Кто-нибудь уже пробовал ставить KSS? Интересуют отзывы об этом сканере. Сейчас у меня стоит MSE, и KSS мог бы стать неплохим дополнением к нему.

----------

Надоело быть жертвой? Стань профи по информационной безопасности, получай самую свежую информацию об угрозах и средствах защиты от ведущего российского аналитического центра Anti-Malware.ru:

----------


## Никита Соловьев

> но не может удалять обнаруженные вредоносные программы


Действительно, зачем это надо...

----------


## Matias

> Действительно, зачем это надо...


Насколько мне известно, когда у ЛК был онлайновый сканер, то он тоже не мог удалять обнаруженные объекты.

----------


## Matias

Опробовал KSS. Оказалось, что на сайте ЛК выложен лишь загрузчик, который после запуска скачивает с серверов ЛК саму программу. Никаких вредоносных программ KSS не обнаружил, выявил несколько мелких проблем. Учитывая, что программа бесплатна, KSS очень даже неплох. Недостаток у него лишь один: невозможность исключения из списка проверки определенных папок и файлов. Впрочем, я бы не назвал его серьезным.

----------

*mrak74*

----------


## NRA

Действительно, я бы тоже не назвал такой продукт "серьезным", потому что пользователю всё равно как там что называется и классифицируется, ведь главное для него -- избавиться от всякой вирусни.

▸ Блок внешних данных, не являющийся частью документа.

(** X14: [updateTask(id, { text })] with a text that is non-empty after
    trimming stores the trimmed text and stamps [updatedAt] with the
    clock's reading, leaving every other property and every other task
    as they were; with a non-empty text of whitespace only it leaves the
    task as it was.  On a collection that serializes the call then
    returns the task and dispatches [taskUpdated] and [tasksChanged]; on
    one that does not it throws a [TypeError], the text stored all the
    same, with nothing persisted and nothing dispatched. *)
Theorem updateTask_text_trimmed (w : World) (taskId : JsVal) (s : jsstring)
    (i : nat) (task : Task.t) :
  findIndex (has_id taskId) (collection w) = Some i ->
  collection w !! i = Some task ->
  s <> [] ->
  exists task' w',
    snd (updateTask taskId [(js "text", JStr s)] w) = w' /\
    collection w' = <[i := task']> (collection w) /\
    (trim s <> [] ->
     task' = Task.set_updatedAt (JStr (isoNow (reads w)))
               (Task.set_text (JStr (trim s)) task) /\
     has_text task' = true) /\
    (trim s = [] -> task' = task) /\
    (storable (collection w) = true ->
     updateTask taskId [(js "text", JStr s)] w = (Ret task', w') /\
     dispatched w' = dispatched w ++ [taskUpdated task' task; tasksChanged]) /\
    (storable (collection w) = false ->
     updateTask taskId [(js "text", JStr s)] w = (Throw TypeError, w') /\
     stored w' = stored w /\ dispatched w' = dispatched w).
Proof.
  intros Hfind Hlookup Hs.
  assert (Htruthy : truthy (JStr s) = true) by (destruct s; [elim Hs|]; reflexivity).
  destruct (trim s) as [|c t] eqn:Htrim.
  - rewrite (updateTask_passed_over_run w taskId [(js "text", JStr s)] i task
               Hfind Hlookup).
    2:{ unfold forallb, passed_over.
        change (str_eqb (js "text") (js "text")) with true.
        rewrite Htruthy. cbn [andb]. rewrite Htrim. reflexivity. }
    eexists task, _. split; [reflexivity|].
    split.
    { rewrite list_insert_id by exact Hlookup.
      destruct (mapO toJSON _); reflexivity. }
    split; [intros H; elim H; reflexivity|]. split; [reflexivity|].
    split.
    + intros Hstore. destruct (mapO_toJSON_storable _ Hstore) as [taskData ->].
      split; reflexivity.
    + intros Hstore. rewrite (mapO_toJSON_unstorable _ Hstore). repeat split.
  - set (task' := Task.set_updatedAt (JStr (isoNow (reads w)))
                    (Task.set_text (JStr (c :: t)) task)).
    assert (Hlt : (i < length (collection w))%nat) by (eapply lookup_lt_Some; eauto).
    set (w1 := mkWorld (TaskManager.set_tasks (<[i := task']> (collection w)) (manager w))
                       (stored w) (dispatched w) (S (reads w))).
    assert (Hupdates : forEach (applyUpdate i) [(js "text", JStr s)] w = (Ret tt, w1)).
    { unfold forEach. rewrite bind_run. unfold applyUpdate.
      change (str_eqb (js "text") (js "text")) with true. rewrite Htruthy.
      cbn [andb]. cbv beta iota.
      unfold mutate_at. rewrite !bind_run, task_at_run, Hlookup. cbv beta iota.
      unfold updateText. rewrite Htrim. simpl truthy. cbv iota. run. reflexivity. }
    assert (Hlookup1 : collection w1 !! i = Some task').
    { unfold w1, collection. world. apply list_lookup_insert_eq. exact Hlt. }
    rewrite (updateTask_run_gen w taskId _ i task w1 task' Hfind Hlookup Hupdates Hlookup1).
    assert (Hstore1 : storable (collection w1) = storable (collection w)).
    { unfold w1, collection. world. eapply storable_insert_eq; eauto. }
    eexists task', _. split; [reflexivity|].
    split; [destruct (mapO toJSON _); reflexivity|].
    split; [intros _; split; reflexivity|]. split; [discriminate|].
    split.
    + intros Hstore. rewrite <- Hstore1 in Hstore.
      destruct (mapO_toJSON_storable _ Hstore) as [taskData ->].
      split; reflexivity.
    + intros Hstore. rewrite <- Hstore1 in Hstore.
      rewrite (mapO_toJSON_unstorable _ Hstore). repeat split.
Qed.

End Updating.

Lemma updateTask_passes_over_witness :
  exists taskData w',
    updateTask (host := sampleHost) milkId
      [(js "text", JStr (js "   ")); (js "priority", JStr (js "urgent"));
       (js "completed", JBool false); (js "owner", JStr (js "me"))] milkWorld
    = (Ret (firstTask milkWorld), w') /\
    collection w' = collection milkWorld /\
    stored w' = taskData /\
    dispatched w'
    = dispatched milkWorld
      ++ [taskUpdated (firstTask milkWorld) (firstTask milkWorld); tasksChanged] /\
    reads w' = S (S (reads milkWorld)).
Proof.
  destruct (updateTask_passes_over (host := sampleHost) milkWorld milkId
              [(js "text", JStr (js "   ")); (js "priority", JStr (js "urgent"));
               (js "completed", JBool false); (js "owner", JStr (js "me"))]
              0 (firstTask milkWorld))
    as (_ & Hreturns & _); [reflexivity | reflexivity | reflexivity |].
  destruct (Hreturns eq_refl) as (taskData & _ & Hrun).
  eexists _, _. split; [exact Hrun|]. repeat split.
Defined.
(** [make_class(name, attrs, **attributes_arguments)]; [fresh] is the
    identity of the class that [type(name, (object,), cl_dict)] creates. *)
Definition make_class (fresh : nat) (name : string) (attrs : make_class_attrs)
    (k : decorator_args) (w : world) : outcome pyclass * world :=
  match attrs with
  | AttrsOther => (Raise TypeError, w)
  | AttrsDict d =>
      wrap k {| cls_id := fresh; __name__ := name; cls_base := None;
                __dict__ := d |} w
  | AttrsList names =>
      let '(d, w') := attr_for_each names [] w in
      wrap k {| cls_id := fresh; __name__ := name; cls_base := None;
                __dict__ := d |} w'
  end.

End Decorator.

(** Which function, if any, a class dictionary holds under a name. *)
Definition own_method (cl : pyclass) (key : string) : option method :=
  match dict_get (__dict__ cl) key with
  | Some (MMethod m) => Some m
  | _ => None
  end.

(** ** The objects the module body creates *)

(** [Attribute._attributes] *)
Definition _attributes : list string :=
  ["name"; "default"; "validator"; "no_repr"; "no_cmp"; "no_hash"; "no_init"].

(** The loop [for a in Attribute._attributes: setattr(self, a, kw[a])] of
    [Attribute.__init__], inside its [try]: the [KeyError] of a missing
    keyword is answered with a [TypeError].  The instance dictionary is
    returned with the outcome: what was set before the error stays set. *)
Fixpoint Attribute_setattrs (names : list string) (kw : list (string * value))
    (self : gmap string value) : outcome unit * gmap string value :=
  match names with
  | [] => (Return tt, self)
  | a :: names' =>
      match dict_get kw a with
      | Some v => Attribute_setattrs names' kw (<[a := v]> self)
      | None => (Raise TypeError, self)
      end
  end.

(** [Attribute.__init__(self, **kw)], on the instance dictionary of [self]. *)
Definition Attribute__init__ (kw : list (string * value))
    (self : gmap string value) : outcome unit * gmap string value :=
  if (length _attributes <? length kw)%nat then (Raise TypeError, self)
  else Attribute_setattrs _attributes kw self.

(** The keywords [Attribute.from_counting_attr(name, ca)] calls the class
    with: [name=name] and
    [dict((k, getattr(ca, k)) for k in Attribute._attributes if k != "name")]. *)
Definition from_counting_attr_kw (name : string) (ca : instance)
  : outcome (list (string * value)) :=
  rest ← mapM (fun k => v ← getattr ca k; Return (k, v))
              (List.filter (fun k => negb (String.eqb k "name")) _attributes);
  Return (("name", VStr name) :: rest).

Другими словами - это чисто  бесполезная и наглая реклама флагманского касперского, но далеко не лучшего продукта - "вирусный маркетинг", так сказать.

А для чисто "выявления" есть довольно много альтернативных вариантов - даже с лечением. В общем, не вижу смысла в таких недоантивирусах, которые деградируют до тупых коммерческих уловок, ИМО.

----------


## Matias

> А для чисто "выявления" есть довольно много альтернативных вариантов - даже с лечением.


Как мне кажется, KSS - отличное дополнение к основному антивирусу. Разумеется, я не рассматриваю возможности его установки в качестве основного.

----------


## Ilya Shabanov

> От Kaspersky Virus Removal Tool он отличается тем, что может обновлять базы, но не может удалять обнаруженные вредоносные программы.


Бред какой-то ... какой смысл от сканера, который ничего не может удалить? Не понимаю задумку ЛК  :Shocked:

----------


## Matias

> Бред какой-то ... какой смысл от сканера, который ничего не может удалить? Не понимаю задумку ЛК


Прежде всего они хотят лишний раз прорекламировать свои продукты. На протяжении всего процесса сканирования демонстрируется баннер (совершенно не навязчивый) с предложением купить коробочные версии продуктов ЛК.

----------


## Ilya Shabanov

В общем тулза для продвижения своих платных продуктов. Проще уж свежий Kaspersky Virus Removal Tool или CureIT скачивать, сразу можно будет пролечиться если что.

----------


## Matias

> Проще уж свежий Kaspersky Virus Removal Tool или CureIT скачивать


Оба сканера имеют один недостаток - они не могут автоматически обновлять свои базы, в отличие от KSS. Разумеется, я не рассматриваю возможности установки KSS в качестве основного антивируса, но в качестве сканера по требованию он вполне подходит.

----------


## Val_Ery

> Никаких вредоносных программ KSS не обнаружил, выявил несколько мелких проблем.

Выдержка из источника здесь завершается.